Last week I was too focused on completing the final requirements for my MBA to write any new blog posts.
To start things off this week, I thought I’d post a piece I wrote a year ago for my college class newsletter. The newsletter editor invited me to submit a piece telling my classmates more about my life in Nevada.
I used it as an opportunity to speak to those who think there’s not much in Nevada except Las Vegas and Sagebrush. It’s actually timely for me this week, too, because 12 years ago this week, I became a resident of Nevada. I’ve illustrated the text with some photos I’ve taken in various areas in the state.
First things first: it’s Nev-a-da, not Ne-vah–da. The name is Spanish for snow-covered, but the pronunciation is Americanized, just like the communities named Verdi (Ver-dye) and Genoa (Ge-Noah).
Second, a word about scope: Washoe County, where Reno is located, is larger than the state of Connecticut. Clark County, home of Las Vegas, is slightly smaller than the state of New Jersey. Google maps calculates the driving distance from Reno to Las Vegas as 438 miles, (the same as the driving distance between Washington, DC and Boston, MA). Needless to say, the two places are very different, and they represent just two parts of Nevada. Remove Washoe and Clark Counties and the area of the remainder of the state is slightly smaller than Oregon, but with a population less than 2/3 that of Wyoming.

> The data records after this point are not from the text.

(** [addExceptionMechanism(event, { handled })] of the SDK on the event of
    a reported exception, which is what [captureException] builds and what
    [Event] stands for: the mechanism of the reported exception takes the
    flag.  (An event that carries no exception is left as it is by the
    SDK; [Event] has no such value.) *)
Definition addExceptionMechanism (handled : bool) (event : Event) : Event :=
  {| event_extra := event_extra event;
     event_tags := event_tags event;
     event_contexts := event_contexts event;
     event_fingerprint := event_fingerprint event;
     event_handled := Some handled |}.

Definition markEventUnhandled (scope : Scope) : Scope :=
  addEventProcessor (fun event => addExceptionMechanism false event) scope.

Record StartSpanOptions : Type := {
  span_name : string;
  span_op : string;
}.

(** The calls a wrapper makes to the SDK and to the logger facade.
    [X] is the type of thrown values. *)
Inductive Call (X : Type) : Type :=
| StartSpan (context : StartSpanOptions)
| WithScope
| LoggerError (message : string) (error : X)
| CaptureException (error : X) (captureContext : Scope -> Scope)
| Flush (timeout : nat).

Arguments StartSpan {X} context.
Arguments WithScope {X}.
Arguments LoggerError {X} message error.
Arguments CaptureException {X} error captureContext.
Arguments Flush {X} timeout.

(** The payloads of the triggers, as far as the wrappers read them:
    string fields as strings, open-ended data as values. *)
Record SentryWrapperParams : Type := {
  name : string;
}.

Record EventContext : Type := {
  eventId : string;
  eventType : string;
  resource : JSValue;
  timestamp : string;
  params : JSValue;
}.
(** * LiteratureManager: citation recognition and placeholder resolution

    A shallow embedding of the citation engine of [literature_manager_v7.py]
    ([smart_parse_authors], [parse_citation], [apa_citation], [replace_ids],
    [insert_refs]) together with the fragment of the Python runtime these
    functions rely on: [str] methods and the backtracking semantics of [re].

    Python 3 strings are sequences of Unicode code points, so a string is a
    list of code points here; the engine never looks at an encoding. *)

From Stdlib Require Import String Ascii DecimalString.
From Stdlib Require DecimalNat.
From Stdlib Require Import Sorted Permutation.
From Stdlib Require Import List NArith Arith Lia Bool.
Import ListNotations.

Set Implicit Arguments.

(** ** Code points and strings *)

Definition char := N.
Definition str := list char.

Definition ch (a : ascii) : char := N_of_ascii a.
Definition lit (s : string) : str := map N_of_ascii (list_ascii_of_string s).
Arguments ch a%_char.
Arguments lit s%_string.

Definition LF : char := 10%N.
Definition TAB : char := 9%N.
Definition SPACE : char := 32%N.
(** U+2013 EN DASH and U+FF1B FULLWIDTH SEMICOLON, the two non-ASCII
    characters of the parser's patterns. *)
Definition EN_DASH : char := 8211%N.
Definition FULLWIDTH_SEMICOLON : char := 65307%N.

Module Py.

(** *** Character classes of the runtime

    [str.strip()], [str.split()] and the pattern class [\s] all use the
    same predicate ([Py_UNICODE_ISSPACE]). *)
Definition is_space (c : char) : bool :=
  existsb (N.eqb c)
    [9; 10; 11; 12; 13; 28; 29; 30; 31; 32; 133; 160; 5760;
     8192; 8193; 8194; 8195; 8196; 8197; 8198; 8199; 8200; 8201; 8202;
     8232; 8233; 8239; 8287; 12288]%N.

Third: If you’ve driven across or flown over Nevada, you probably think of the state as a vast, empty sea of sagebrush and brown and dusty deserts with few trees. In reality, when you get off the highway and into the fabric of things, you discover that the wild areas (and the more than 300 mountain ranges) are surprisingly diverse, and as unexpectedly fascinating as the state itself. Nevada is paradoxically one of the states with the lowest population density and it is also one of the most urbanized states in the country.
Las Vegas is opulence and glitz, The Strip, but also the sprawling city beyond the casinos, shows, shops, restaurants, and people aggressively distributing flyers on the street: it’s hot traffic jams, countless developments (built and unbuilt), Red Rock Canyon and Mount Charleston, with Lake Mead and Hoover Dam a bit further afield.
The Reno-Tahoe area includes not just Reno and Sparks, but also the Nevada side of Lake Tahoe, Carson City, the state capital, and to the east, the historic mining town of Virginia City. Reno is old Victorians, river-front mansions, 20s and 30s era bungalows, and suburban-style neighborhoods dating from the post-war years through the present day. Reno was Las Vegas before Las Vegas, but since most of the gaming action has moved elsewhere, the city now markets itself as a destination for outdoor recreation and the arts, as a university town and a place for tech companies seeking a location. It’s the Truckee River, Lake Tahoe, hiking, biking, winter sports, and sunshine. It’s Artown, summer concerts on the river, an international chamber music festival, farm-to-table restaurants, cafes, microbreweries, balloon races, and classic cars.
And then there’s rural Nevada: vast and mountainous, with a rough and unforgiving climate, but an astoundingly sensitive environment. It’s a land of miners, engineers, geologists, ranchers, hunters, cowboys, poets, picon punch, the Paiute, the Shoshone, outdoor adventures, and best-laid-plans gone awry: ghost towns, and the playas of lakes dried up either by geologic time or by diverted water streams. It’s wild mustangs, elk and big-horn sheep, Cui–ui, wildflowers, petroglyphs, solar and geothermal, copper, silver, gold, remarkable sunsets, and solitude amidst broad vistas with cloudless, deep blue skies.